▸ ABOUT THIS TASK: Please copy out the records that follow exactly as they stand.

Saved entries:
========================================================================

Definition add_gate (gate_name : string) (gate_param : float)
    (host_data : list CFP_t) (c : t) : t :=
  let gate_key := (gate_name, gate_param) in
  (* host_gates_[gate_key] = std::move(host_data); *)
  let host1 := umap_assign gate_id_eqb [] gate_key host_data (host_gates_ c) in
  (* auto &gate = host_gates_[gate_key]; *)
  let '(host2, gate) := umap_subscript gate_id_eqb [] gate_key host1 in
  (* device_gates_[gate_key] = {gate.size(), device_tag_}; *)
  let dev1 :=
    umap_assign gate_id_eqb DataBuffer_default gate_key
      (mkDataBuffer (vsize gate) (device_tag_ c) None) (device_gates_ c) in
  (* device_gates_[gate_key].CopyHostDataToGpu(gate.data(), gate.size()); *)
  let dev2 :=
    umap_modify gate_id_eqb DataBuffer_default gate_key (CopyHostDataToGpu gate) dev1 in
  (* total_alloc_bytes_ += (sizeof(CFP_t) * gate.size()); *)
  mkCache (wrap64 (total_alloc_bytes_ c + wrap64 (sizeof_CFP_t * vsize gate)))
    (device_tag_ c) dev2 host2.

(** [get_gate_host] returns a copy of [host_gates_[key]]; the subscript
    may insert an entry, so the cache is returned as well. *)
Definition get_gate_host (gate_name : string) (gate_param : float) (c : t)
    : t * list CFP_t :=
  let '(host', v) :=
    umap_subscript gate_id_eqb [] (gate_name, gate_param) (host_gates_ c) in
  (mkCache (total_alloc_bytes_ c) (device_tag_ c) (device_gates_ c) host', v).

(** The cache built by [GateCache(false, device_id, stream_id)]. *)
Definition empty (dev : DevTag) : t := mkCache 0 dev [] [].

(** A key is present in a map when a stored key compares equal to it. *)
Definition key_present {V : Type} (k : gate_id) (m : list (gate_id * V)) : Prop :=
  ∃ k' v, (k', v) ∈ m ∧ gate_id_eqb k' k = true.

(** [gateExists(const gate_id &gate)]. *)
Definition gateExists_key (gate : gate_id) (c : t) : bool :=
  bool_decide (is_Some (umap_find gate_id_eqb gate (host_gates_ c)))
  && bool_decide (is_Some (umap_find gate_id_eqb gate (device_gates_ c))).

(** [add_gate(const gate_id &gate_key, std::vector<CFP_t> host_data)]. *)
Definition add_gate_key (gate_key : gate_id) (host_data : list CFP_t) (c : t) : t :=
  let host1 := umap_assign gate_id_eqb [] gate_key host_data (host_gates_ c) in
  let '(host2, gate) := umap_subscript gate_id_eqb [] gate_key host1 in
  let dev1 :=
    umap_assign gate_id_eqb DataBuffer_default gate_key
      (mkDataBuffer (vsize gate) (device_tag_ c) None) (device_gates_ c) in
  let dev2 :=
    umap_modify gate_id_eqb DataBuffer_default gate_key (CopyHostDataToGpu gate) dev1 in
  mkCache (wrap64 (total_alloc_bytes_ c + wrap64 (sizeof_CFP_t * vsize gate)))
    (device_tag_ c) dev2 host2.

(** [get_gate_device_ptr]: the pointer [getData()] of the buffer stored
    under the key is given as that buffer; the subscript may insert an
    entry, so the cache is returned as well. *)
Definition get_gate_device_ptr (gate_name : string) (gate_param : float) (c : t)
    : t * DataBuffer :=
  let '(dev', b) :=
    umap_subscript gate_id_eqb DataBuffer_default (gate_name, gate_param)
      (device_gates_ c) in
  (mkCache (total_alloc_bytes_ c) (device_tag_ c) dev' (host_gates_ c), b).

========================================================================

▸ EXPECTED ANSWER:
Definition add_gate (gate_name : string) (gate_param : float)
    (host_data : list CFP_t) (c : t) : t :=
  let gate_key := (gate_name, gate_param) in
  (* host_gates_[gate_key] = std::move(host_data); *)
  let host1 := umap_assign gate_id_eqb [] gate_key host_data (host_gates_ c) in
  (* auto &gate = host_gates_[gate_key]; *)
  let '(host2, gate) := umap_subscript gate_id_eqb [] gate_key host1 in
  (* device_gates_[gate_key] = {gate.size(), device_tag_}; *)
  let dev1 :=
    umap_assign gate_id_eqb DataBuffer_default gate_key
      (mkDataBuffer (vsize gate) (device_tag_ c) None) (device_gates_ c) in
  (* device_gates_[gate_key].CopyHostDataToGpu(gate.data(), gate.size()); *)
  let dev2 :=
    umap_modify gate_id_eqb DataBuffer_default gate_key (CopyHostDataToGpu gate) dev1 in
  (* total_alloc_bytes_ += (sizeof(CFP_t) * gate.size()); *)
  mkCache (wrap64 (total_alloc_bytes_ c + wrap64 (sizeof_CFP_t * vsize gate)))
    (device_tag_ c) dev2 host2.

(** [get_gate_host] returns a copy of [host_gates_[key]]; the subscript
    may insert an entry, so the cache is returned as well. *)
Definition get_gate_host (gate_name : string) (gate_param : float) (c : t)
    : t * list CFP_t :=
  let '(host', v) :=
    umap_subscript gate_id_eqb [] (gate_name, gate_param) (host_gates_ c) in
  (mkCache (total_alloc_bytes_ c) (device_tag_ c) (device_gates_ c) host', v).

(** The cache built by [GateCache(false, device_id, stream_id)]. *)
Definition empty (dev : DevTag) : t := mkCache 0 dev [] [].

(** A key is present in a map when a stored key compares equal to it. *)
Definition key_present {V : Type} (k : gate_id) (m : list (gate_id * V)) : Prop :=
  ∃ k' v, (k', v) ∈ m ∧ gate_id_eqb k' k = true.

(** [gateExists(const gate_id &gate)]. *)
Definition gateExists_key (gate : gate_id) (c : t) : bool :=
  bool_decide (is_Some (umap_find gate_id_eqb gate (host_gates_ c)))
  && bool_decide (is_Some (umap_find gate_id_eqb gate (device_gates_ c))).

(** [add_gate(const gate_id &gate_key, std::vector<CFP_t> host_data)]. *)
Definition add_gate_key (gate_key : gate_id) (host_data : list CFP_t) (c : t) : t :=
  let host1 := umap_assign gate_id_eqb [] gate_key host_data (host_gates_ c) in
  let '(host2, gate) := umap_subscript gate_id_eqb [] gate_key host1 in
  let dev1 :=
    umap_assign gate_id_eqb DataBuffer_default gate_key
      (mkDataBuffer (vsize gate) (device_tag_ c) None) (device_gates_ c) in
  let dev2 :=
    umap_modify gate_id_eqb DataBuffer_default gate_key (CopyHostDataToGpu gate) dev1 in
  mkCache (wrap64 (total_alloc_bytes_ c + wrap64 (sizeof_CFP_t * vsize gate)))
    (device_tag_ c) dev2 host2.

(** [get_gate_device_ptr]: the pointer [getData()] of the buffer stored
    under the key is given as that buffer; the subscript may insert an
    entry, so the cache is returned as well. *)
Definition get_gate_device_ptr (gate_name : string) (gate_param : float) (c : t)
    : t * DataBuffer :=
  let '(dev', b) :=
    umap_subscript gate_id_eqb DataBuffer_default (gate_name, gate_param)
      (device_gates_ c) in
  (mkCache (total_alloc_bytes_ c) (device_tag_ c) dev' (host_gates_ c), b).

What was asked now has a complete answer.